One could add South Africa, a growing haven for radical Islamist groups; Zimbabwe, a destabilizing factor that is dragging down several other countries; Angola and Equatorial Guinea, Chad and Cameroon, all despotic but oil-rich regimes with a vast network of criminal pipelines crisscrossing them; and many other trouble spots.

West Africa, while more peaceful since the demise of Charles Taylor in Liberia and the end of conflict in Sierra Leone, is now part of the new and growing cocaine pipeline to Europe. Nigeria is an internationally-know haven for scammers of all types and rogue elements, including the main drug kingpins in the region.

What this adds up to is a continent in crisis, where the U.S. policy and intelligence communities have little interest and expend few resources.

It is a continent that is home to a fanatical Islamist regime, and where radical Islamic groups have carried out some of the most deadly recent attacks on American targets (the Embassy bombings in 1998, the USS Cole bombing in 2000).

It is also a continent where Islamist banking structures, freed from normal oversight, can move money to terrorist operations, as they have in the past.

Transnational criminal pipelines overlap with terrorist groups, creating a dangerous marriage of convenience. This marriage can be seen in the diamonds and weapons trafficking arenas. It extends far further.
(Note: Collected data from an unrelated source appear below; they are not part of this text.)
(* ===== verification/Runs.v ===== *)
(** * What one execution may do (internal/state)

    The theorems of [Execution] on a whole run, with sample runs of the system
    pod: how far the effect of a transaction reaches, and that nodes which
    store different objects still reach the same verdict and the same shared
    state. *)

From S2P Require Import Prelude Types Fees Validators Stake Storage Tracker Domains Coins Ledger Ops Ingress Dag Commit Supply Leaks Execution Attest Wiring SystemPod Transfers Exposures.

(** C33. A failed execution changes nothing and signs nothing. A successful one leaves
    every body it does not name alone, leaves every stored mutable reference one version
    up, and keeps the owner of every object it did not create, in the body and in the
    signed attestation, when the copies the pod worked on had that owner. *)
Theorem run_effect_is_bounded {M} `{Pebble M} cr vm holder epoch p (L : Ledger M) atx tx :
  atx_Transaction atx = Some tx ->
  let inputs := inputsByID (resolveMutableObjects L tx (atx_Objects atx)) in
  match Execute cr vm holder epoch p L atx with
  | (L', signs, Some _) => L' = L /\ signs = []
  | (L', signs, None) =>
      (forall x, ~ createsID cr tx x -> x ∉ coinRefs tx -> inputs !! x = None ->
         x ∉ decodeKeys (length (tx_DeletedObjects tx) / 32) (tx_DeletedObjects tx) -> getBody L' x = getBody L x) /\
      (forall r x, r ∈ tx_MutableRefs tx -> mutableRefID r = Some x ->
         (forall r', r' ∈ tx_MutableRefs tx -> mutableRefID r' = Some x -> ref_version r' = ref_version r) ->
         bodyAt x (fun o => obj_version o = ref_version r +w 1) L') /\
      (forall x owner, ~ createsID cr tx x -> bodyAt x (fun o => obj_owner o = owner) L ->
         (forall o, inputs !! x = Some o -> obj_owner o = owner) ->
         bodyAt x (fun o => obj_owner o = owner) L' /\ forall r, r ∈ signs -> sr_id r = x -> sr_owner r = owner)
  end.
Proof.
  intros Htx. cbv zeta. pose proof (Execute_moves cr vm holder epoch p L atx) as HM.
  destruct (Execute cr vm holder epoch p L atx) as [[L' signs] [e|]] eqn:HE; [done|]. split_and!.
  - intros x H1 H2 H3 H4. by eapply Execute_untouched.
  - intros r x H1 H2 H3. by eapply Execute_version.
  - intros x owner H1 H2 H3. by eapply Execute_parent.
Qed.

(** C5. Two nodes that share the tracker, the registry, the validators and the index but
    store different bodies and shard by different predicates, and have the same bodies of
    the mutable objects that are not carried, execute a transaction with the same verdict,
    the same tracker, index and registry, and the same body wherever they agreed and shard
    alike. *)
Theorem sharded_nodes_agree {M} `{Pebble M} cr vm h1 h2 epoch p (L1 L2 : Ledger M) atx :
  agrees L1 L2 -> is_Some (l_coins L1) -> is_Some (l_coins L2) -> sameUncarried atx L1 L2 ->
  let '(L1', _, e1) := Execute cr vm h1 epoch p L1 atx in
  let '(L2', _, e2) := Execute cr vm h2 epoch p L2 atx in
  e1 = e2 /\ agrees L1' L2' /\
  forall x, getBody L1 x = getBody L2 x -> (forall rep, held h1 x rep = held h2 x rep) -> getBody L1' x = getBody L2' x.
Proof. apply Execute_agrees. Qed.

(** ** Sample runs *)

Definition townVM : PodRuntime := idealRuntime (fun _ _ => []) (h 0).
Definition townLedger : Ledger (gmap bytes bytes) := d_ledger townDag.

(** Key 7 overwrites the replicated object 5, carried at version 4. *)
Definition replica : Object := mkObject (h 5) 4 (h 7) 3 (borshVec [1]) 0 0.
Definition writeTx : Transaction := call (str "set_object") (h 5 ++ borshVec [2; 2]) [mkTxRef (h 5) 4 []] [].
Definition writeAtx : AttestedTransaction := mkAtx (Some writeTx) [replica] [] 0.

(** One node stores object 5, the other does not. *)
Definition holderLedger : Ledger (gmap bytes bytes) := putBody townLedger (h 5) replica.
Definition everything : option (Hash -> Z -> bool) := Some (fun _ _ => true).
Definition singletonsOnly : option (Hash -> Z -> bool) := Some (fun _ rep => rep =? 0).

Definition runOn (holder : option (Hash -> Z -> bool)) (L : Ledger (gmap bytes bytes)) :=
  Execute sampleCrypto townVM holder 0 DefaultFeeParams L writeAtx.

Theorem run_effect_is_bounded_witness :
  atx_Transaction writeAtx = Some writeTx /\
  match runOn everything holderLedger with
  | (L', signs, Some _) => False
  | (L', signs, None) => getBody L' (h 3) = getBody holderLedger (h 3) /\ bodyAt (h 5) (fun o => obj_version o = 5) L' /\
      map sr_version signs = [5]
  end.
Proof.
  split; [reflexivity|].
  pose proof (run_effect_is_bounded sampleCrypto townVM everything 0 DefaultFeeParams holderLedger writeAtx writeTx eq_refl) as HR.
  cbv zeta in HR. unfold runOn. destruct (Execute _ _ _ _ _ _ _) as [[L' signs] [e|]] eqn:HE.
  { vm_compute in HE. discriminate HE. }
  destruct HR as (H1 & H2 & _). split_and!.
  - apply H1.
    + intros (k & Hk & _). cbn in Hk. lia.
    + apply (bool_decide_unpack _). vm_compute. exact I.
    + vm_compute. reflexivity.
    + apply not_elem_of_nil.
  - apply (H2 (mkTxRef (h 5) 4 []) (h 5)); [left|reflexivity|]. intros r' ->%list_elem_of_singleton _. reflexivity.
  - assert (Hs : snd (fst (Execute sampleCrypto townVM everything 0 DefaultFeeParams holderLedger writeAtx)) = signs) by (by rewrite HE).
    rewrite <- Hs. vm_compute. reflexivity.
Defined.

Theorem sharded_nodes_agree_witness :
  getBody holderLedger (h 5) = Some replica /\ getBody townLedger (h 5) = None /\
  let '(L1', _, e1) := runOn everything holderLedger in
  let '(L2', _, e2) := runOn singletonsOnly townLedger in
  e1 = e2 /\ agrees L1' L2' /\
  forall x, getBody holderLedger x = getBody townLedger x ->
    (forall rep, held everything x rep = held singletonsOnly x rep) -> getBody L1' x = getBody L2' x.
Proof.
  split; [vm_compute; reflexivity|]. split; [vm_compute; reflexivity|]. unfold runOn.
  apply (sharded_nodes_agree sampleCrypto townVM everything singletonsOnly 0 DefaultFeeParams holderLedger townLedger writeAtx).
  - by split.
  - eexists. reflexivity.
  - eexists. reflexivity.
  - intros tx r id [= <-] ->%list_elem_of_singleton [= <-] Hc. exfalso. apply Hc.
    apply (bool_decide_unpack _). vm_compute. exact I.
Defined.

(** ** A split *)

Definition splitTx : Transaction := call (str "split") (le_enc 8 700 ++ h 8) [mkTxRef (h 1) 1 []] [0].
Definition splitAtx : AttestedTransaction := mkAtx (Some splitTx) [] [] 0.

Definition after {A B C} (r : A * B * C) : A := fst (fst r).

Theorem coin_calls_keep_the_counter_witness :
  coinCall sampleCrypto bondCoins splitAtx splitTx /\
  exists st', l_coins (after (Execute sampleCrypto townVM everything 0 DefaultFeeParams bondLedger splitAtx)) = Some st' /\
    cs_supply st' = cs_supply bondStore /\ cs_coins st' = cs_coins bondStore /\
    coins_ok (coinsAfter sampleCrypto bondCoins splitTx) st'.
Proof.
  assert (HC : coinCall sampleCrypto bondCoins splitAtx splitTx).
  { split.
    - reflexivity.
    - left. reflexivity.
    - reflexivity.
    - split; [apply (bool_decide_unpack _); vm_compute; exact I|].
      intros id Hid. vm_compute in Hid. apply list_elem_of_singleton in Hid as ->. apply (bool_decide_unpack _). vm_compute. exact I.
    - vm_compute. repeat constructor; discriminate.
    - reflexivity.
    - apply (bool_decide_unpack _). vm_compute. exact I. }
  split; [exact HC|].
  destruct (Execute sampleCrypto townVM everything 0 DefaultFeeParams bondLedger splitAtx) as [[L' signs] e] eqn:HE.
  assert (He : e = None) by (assert (snd (Execute sampleCrypto townVM everything 0 DefaultFeeParams bondLedger splitAtx) = e) as <- by (by rewrite HE); vm_compute; reflexivity).
  rewrite He in HE. cbn [after fst].
  refine (coin_calls_keep_the_counter sampleCrypto (fun _ _ => []) (h 0) townVM everything 0 DefaultFeeParams _ _
    bondCoins bondLedger bondStore splitAtx splitTx L' signs HC _ bondStore_ok HE).
  - intros m. unfold sampleCrypto. cbn [blake3 length]. f_equal. rewrite length_take, length_app, length_replicate. lia.
  - reflexivity.
  - reflexivity.
Defined.

(** ** The forest after a split *)

Lemma sampleEntries_inv : forestInv sampleEntries.
Proof.
  apply reachable_invariant. unfold sampleEntries.
  eapply rtc_l; [split; [apply (step_create ∅ (h 1) 1 0 1025 0 (h 7)); [done|discriminate]|apply kinds_ok_of_list; vm_compute; reflexivity]|].
  eapply rtc_l; [split; [apply (step_create _ (h 2) 0 0 1000 1 (h 1)); [done|vm_compute; eauto]|apply kinds_ok_of_list; vm_compute; reflexivity]|].
  apply rtc_once. split; [apply (step_create _ (h 3) 0 0 0 0 (h 8)); [done|discriminate]|apply kinds_ok_of_list; vm_compute; reflexivity].
Qed.

(** Whatever the system pod creates hangs under a key, in fields of their width. *)
Lemma system_created vc podID vm `{!SystemRuntime vc podID vm} id input out o :
  vm id input defaultGasLimit = Some (Some out) -> wf_bytes (tx_Args (pi_Transaction input)) -> o ∈ po_Created out ->
  wf_created o /\ obj_parent_kind o = keyRootKind.
Proof.
  intros Hvm Ha Ho.
  assert (Eo : out = systemExecute vc input).
  { destruct (decide (id = podID)) as [->|Hne]; [|rewrite (rt_unknown vc (podID := podID)) in Hvm; done].
    destruct (rt_output vc input defaultGasLimit); congruence. }
  subst out. unfold systemExecute, build_output in Ho. cbn [po_Created] in Ho. apply list_elem_of_fmap in Ho as (co & -> & Hco).
  split; [|done]. cut (0 <= co_replication co < 65536); [intros Hr; split; [cbn; u64_lia|split; [exact Hr|done]]|].
  by eapply created_replication.
Qed.

(** The system pod keeps the ownership forest: its creations hang under keys. *)
Theorem execution_keeps_forest_witness :
  forestInv sampleEntries /\
  exists T', Rep (l_tracker (after (Execute sampleCrypto townVM everything 0 DefaultFeeParams bondLedger splitAtx))) T' /\ forestInv T'.
Proof.
  split; [exact sampleEntries_inv|].
  destruct (Execute sampleCrypto townVM everything 0 DefaultFeeParams bondLedger splitAtx) as [[L' signs] e] eqn:HE.
  assert (He : e = None) by (assert (snd (Execute sampleCrypto townVM everything 0 DefaultFeeParams bondLedger splitAtx) = e) as <- by (by rewrite HE); vm_compute; reflexivity).
  rewrite He in HE. cbn [after fst].
  refine (execution_keeps_forest podNode everything 0 DefaultFeeParams bondLedger splitAtx L' signs splitTx sampleEntries HE eq_refl
    sampleTracker_rep sampleEntries_inv _ _ _ DefaultFeeParams_wf _).
  - split; [intros [|i] [|j]; cbn; lia|]. intros [|i]; cbn [length splitTx call tx_CreatedObjectsReplication]; [|lia].
    intros _. apply (bool_decide_unpack _). vm_compute. exact I.
  - intros input out o Hi Hvm Ho.
    destruct (system_created (fun _ _ => []) (h 0) townVM _ input out o Hvm) as [H1 H2]; [|done|split; [done|by left]].
    rewrite Hi. vm_compute. repeat constructor; discriminate.
  - intros x Hx. vm_compute in Hx. done.
  - vm_compute. split; congruence.
Defined.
The ongoing wars provide the necessary instability these multiple but overlapping interests need in order to thrive. Peace, strong states and the rule of law would put them out of business.

So, it is nice to know that Secretary Rice is "uneasy." What she should be is terrified, mortified and willing to spend some of her remaining time and political capital on halting the further unraveling of a continent.